## THE RECORDS
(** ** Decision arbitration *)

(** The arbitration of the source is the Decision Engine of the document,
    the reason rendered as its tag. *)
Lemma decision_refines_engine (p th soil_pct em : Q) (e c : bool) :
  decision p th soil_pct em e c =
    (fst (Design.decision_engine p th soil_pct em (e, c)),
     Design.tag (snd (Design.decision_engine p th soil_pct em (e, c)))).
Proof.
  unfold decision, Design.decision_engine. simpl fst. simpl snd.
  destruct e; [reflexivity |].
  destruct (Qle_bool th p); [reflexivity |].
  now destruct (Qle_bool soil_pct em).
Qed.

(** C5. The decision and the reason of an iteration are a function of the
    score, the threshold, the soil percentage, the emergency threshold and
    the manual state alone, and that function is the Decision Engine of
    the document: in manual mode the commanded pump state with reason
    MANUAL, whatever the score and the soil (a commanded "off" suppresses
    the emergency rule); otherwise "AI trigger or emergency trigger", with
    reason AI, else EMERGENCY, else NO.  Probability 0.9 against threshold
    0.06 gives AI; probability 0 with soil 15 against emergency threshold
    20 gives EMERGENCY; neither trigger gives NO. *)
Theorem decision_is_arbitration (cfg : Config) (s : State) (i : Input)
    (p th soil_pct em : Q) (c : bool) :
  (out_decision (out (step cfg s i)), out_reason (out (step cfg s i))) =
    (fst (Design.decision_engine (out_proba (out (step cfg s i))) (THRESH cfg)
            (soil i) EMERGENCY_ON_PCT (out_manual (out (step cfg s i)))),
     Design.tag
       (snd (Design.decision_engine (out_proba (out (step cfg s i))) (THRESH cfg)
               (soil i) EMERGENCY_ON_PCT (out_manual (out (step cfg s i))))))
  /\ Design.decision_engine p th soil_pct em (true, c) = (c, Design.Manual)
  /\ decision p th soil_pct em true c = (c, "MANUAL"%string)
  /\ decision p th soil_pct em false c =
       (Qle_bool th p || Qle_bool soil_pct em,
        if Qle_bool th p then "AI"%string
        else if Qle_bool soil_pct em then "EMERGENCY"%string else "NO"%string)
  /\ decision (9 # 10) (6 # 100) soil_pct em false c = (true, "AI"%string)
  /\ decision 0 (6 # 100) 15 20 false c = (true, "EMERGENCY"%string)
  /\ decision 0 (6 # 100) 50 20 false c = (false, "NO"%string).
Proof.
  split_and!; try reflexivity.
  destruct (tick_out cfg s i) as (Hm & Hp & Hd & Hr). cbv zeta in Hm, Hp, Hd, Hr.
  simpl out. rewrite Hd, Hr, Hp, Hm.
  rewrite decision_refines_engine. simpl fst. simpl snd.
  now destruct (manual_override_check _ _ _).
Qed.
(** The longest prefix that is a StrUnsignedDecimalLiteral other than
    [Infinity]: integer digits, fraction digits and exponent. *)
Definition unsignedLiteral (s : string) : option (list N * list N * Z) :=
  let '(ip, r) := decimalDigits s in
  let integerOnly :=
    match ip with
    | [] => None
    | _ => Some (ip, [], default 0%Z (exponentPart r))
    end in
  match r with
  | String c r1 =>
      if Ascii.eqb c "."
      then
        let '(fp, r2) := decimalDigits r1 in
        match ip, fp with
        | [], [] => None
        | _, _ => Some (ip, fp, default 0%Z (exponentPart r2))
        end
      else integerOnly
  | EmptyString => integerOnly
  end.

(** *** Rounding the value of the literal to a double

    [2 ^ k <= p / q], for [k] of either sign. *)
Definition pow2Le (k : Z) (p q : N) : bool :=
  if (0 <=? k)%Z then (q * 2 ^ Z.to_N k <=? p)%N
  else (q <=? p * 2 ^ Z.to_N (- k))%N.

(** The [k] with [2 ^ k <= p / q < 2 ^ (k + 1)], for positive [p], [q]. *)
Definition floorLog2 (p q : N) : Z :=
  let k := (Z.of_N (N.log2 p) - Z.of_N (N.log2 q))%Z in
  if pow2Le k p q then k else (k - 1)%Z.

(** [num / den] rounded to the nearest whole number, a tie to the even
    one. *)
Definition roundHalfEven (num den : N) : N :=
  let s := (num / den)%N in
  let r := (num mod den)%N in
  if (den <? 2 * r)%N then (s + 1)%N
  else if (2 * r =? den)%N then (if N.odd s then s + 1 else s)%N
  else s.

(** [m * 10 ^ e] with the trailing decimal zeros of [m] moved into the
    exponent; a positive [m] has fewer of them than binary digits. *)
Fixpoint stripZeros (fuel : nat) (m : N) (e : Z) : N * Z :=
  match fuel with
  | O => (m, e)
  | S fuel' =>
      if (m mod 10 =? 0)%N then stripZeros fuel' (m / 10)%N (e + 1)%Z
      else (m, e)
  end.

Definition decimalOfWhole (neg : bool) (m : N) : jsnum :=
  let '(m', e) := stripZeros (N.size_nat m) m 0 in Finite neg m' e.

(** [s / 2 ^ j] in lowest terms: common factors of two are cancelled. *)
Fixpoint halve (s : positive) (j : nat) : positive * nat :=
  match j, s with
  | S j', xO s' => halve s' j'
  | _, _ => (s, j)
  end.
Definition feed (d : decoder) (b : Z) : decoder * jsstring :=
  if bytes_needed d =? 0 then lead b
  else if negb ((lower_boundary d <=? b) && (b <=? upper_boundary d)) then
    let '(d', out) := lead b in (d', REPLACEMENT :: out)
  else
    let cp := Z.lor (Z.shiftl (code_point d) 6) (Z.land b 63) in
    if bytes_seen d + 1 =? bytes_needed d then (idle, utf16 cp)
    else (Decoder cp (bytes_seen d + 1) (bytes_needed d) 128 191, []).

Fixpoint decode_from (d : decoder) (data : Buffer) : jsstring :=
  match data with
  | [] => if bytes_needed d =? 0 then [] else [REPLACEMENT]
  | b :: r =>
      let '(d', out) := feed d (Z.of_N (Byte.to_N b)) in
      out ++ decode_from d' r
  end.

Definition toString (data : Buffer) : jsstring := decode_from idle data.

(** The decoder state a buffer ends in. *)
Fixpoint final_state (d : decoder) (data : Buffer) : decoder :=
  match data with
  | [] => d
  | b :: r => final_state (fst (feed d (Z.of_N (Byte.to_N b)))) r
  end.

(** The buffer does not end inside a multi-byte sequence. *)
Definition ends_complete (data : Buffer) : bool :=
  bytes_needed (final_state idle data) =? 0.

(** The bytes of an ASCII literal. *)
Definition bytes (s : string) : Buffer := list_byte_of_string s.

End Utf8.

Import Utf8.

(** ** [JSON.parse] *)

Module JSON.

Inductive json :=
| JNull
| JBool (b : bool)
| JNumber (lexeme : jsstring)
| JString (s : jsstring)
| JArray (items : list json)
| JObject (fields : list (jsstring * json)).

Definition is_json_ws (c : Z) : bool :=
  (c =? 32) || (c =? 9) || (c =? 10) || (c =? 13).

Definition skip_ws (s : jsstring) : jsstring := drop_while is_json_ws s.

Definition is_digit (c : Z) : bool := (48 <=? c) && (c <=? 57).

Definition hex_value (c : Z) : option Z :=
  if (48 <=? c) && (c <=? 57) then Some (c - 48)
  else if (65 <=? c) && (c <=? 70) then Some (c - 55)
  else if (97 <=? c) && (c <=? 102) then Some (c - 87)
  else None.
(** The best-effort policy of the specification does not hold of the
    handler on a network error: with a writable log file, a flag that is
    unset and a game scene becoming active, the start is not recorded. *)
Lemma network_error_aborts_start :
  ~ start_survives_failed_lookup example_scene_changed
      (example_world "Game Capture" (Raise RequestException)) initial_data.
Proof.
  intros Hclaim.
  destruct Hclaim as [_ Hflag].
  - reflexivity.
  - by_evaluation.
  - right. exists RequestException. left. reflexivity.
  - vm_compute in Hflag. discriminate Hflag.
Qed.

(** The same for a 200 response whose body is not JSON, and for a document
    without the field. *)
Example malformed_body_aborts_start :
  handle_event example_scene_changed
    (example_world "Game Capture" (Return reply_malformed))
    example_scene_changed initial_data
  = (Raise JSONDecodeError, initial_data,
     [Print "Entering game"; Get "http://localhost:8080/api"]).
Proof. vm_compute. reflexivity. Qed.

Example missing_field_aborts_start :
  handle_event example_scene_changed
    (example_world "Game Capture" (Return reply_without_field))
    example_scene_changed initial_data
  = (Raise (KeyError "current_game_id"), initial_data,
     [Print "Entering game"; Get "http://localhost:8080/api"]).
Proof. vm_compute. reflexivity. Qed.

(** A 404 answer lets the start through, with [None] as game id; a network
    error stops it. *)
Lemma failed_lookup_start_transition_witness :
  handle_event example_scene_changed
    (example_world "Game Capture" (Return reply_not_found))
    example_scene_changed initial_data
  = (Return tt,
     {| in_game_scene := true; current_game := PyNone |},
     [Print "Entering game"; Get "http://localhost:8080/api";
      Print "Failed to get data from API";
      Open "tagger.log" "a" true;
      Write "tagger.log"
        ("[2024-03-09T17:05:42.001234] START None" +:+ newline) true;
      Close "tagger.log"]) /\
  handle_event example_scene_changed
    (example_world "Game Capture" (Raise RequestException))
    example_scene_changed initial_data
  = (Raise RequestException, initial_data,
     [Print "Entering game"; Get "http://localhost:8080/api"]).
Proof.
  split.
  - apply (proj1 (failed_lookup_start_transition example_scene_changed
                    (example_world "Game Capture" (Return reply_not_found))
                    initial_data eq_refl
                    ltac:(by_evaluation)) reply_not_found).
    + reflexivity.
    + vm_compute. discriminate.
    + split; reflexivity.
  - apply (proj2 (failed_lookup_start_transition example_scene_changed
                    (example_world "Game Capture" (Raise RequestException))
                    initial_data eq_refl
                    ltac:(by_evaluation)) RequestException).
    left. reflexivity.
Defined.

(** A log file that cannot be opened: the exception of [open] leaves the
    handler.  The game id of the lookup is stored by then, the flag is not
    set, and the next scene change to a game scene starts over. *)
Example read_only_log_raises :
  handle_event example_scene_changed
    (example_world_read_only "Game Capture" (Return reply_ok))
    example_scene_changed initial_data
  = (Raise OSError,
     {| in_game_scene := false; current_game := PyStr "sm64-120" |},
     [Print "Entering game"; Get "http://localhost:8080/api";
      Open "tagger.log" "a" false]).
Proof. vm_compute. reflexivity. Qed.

## DIRECTIONS FOR THIS TASK
Could you output, exactly and with nothing else, the lines from the start of the records through the line containing "the manual state"?

## TASK OUTPUT
(** ** Decision arbitration *)

(** The arbitration of the source is the Decision Engine of the document,
    the reason rendered as its tag. *)
Lemma decision_refines_engine (p th soil_pct em : Q) (e c : bool) :
  decision p th soil_pct em e c =
    (fst (Design.decision_engine p th soil_pct em (e, c)),
     Design.tag (snd (Design.decision_engine p th soil_pct em (e, c)))).
Proof.
  unfold decision, Design.decision_engine. simpl fst. simpl snd.
  destruct e; [reflexivity |].
  destruct (Qle_bool th p); [reflexivity |].
  now destruct (Qle_bool soil_pct em).
Qed.

(** C5. The decision and the reason of an iteration are a function of the
    score, the threshold, the soil percentage, the emergency threshold and
    the manual state alone, and that function is the Decision Engine of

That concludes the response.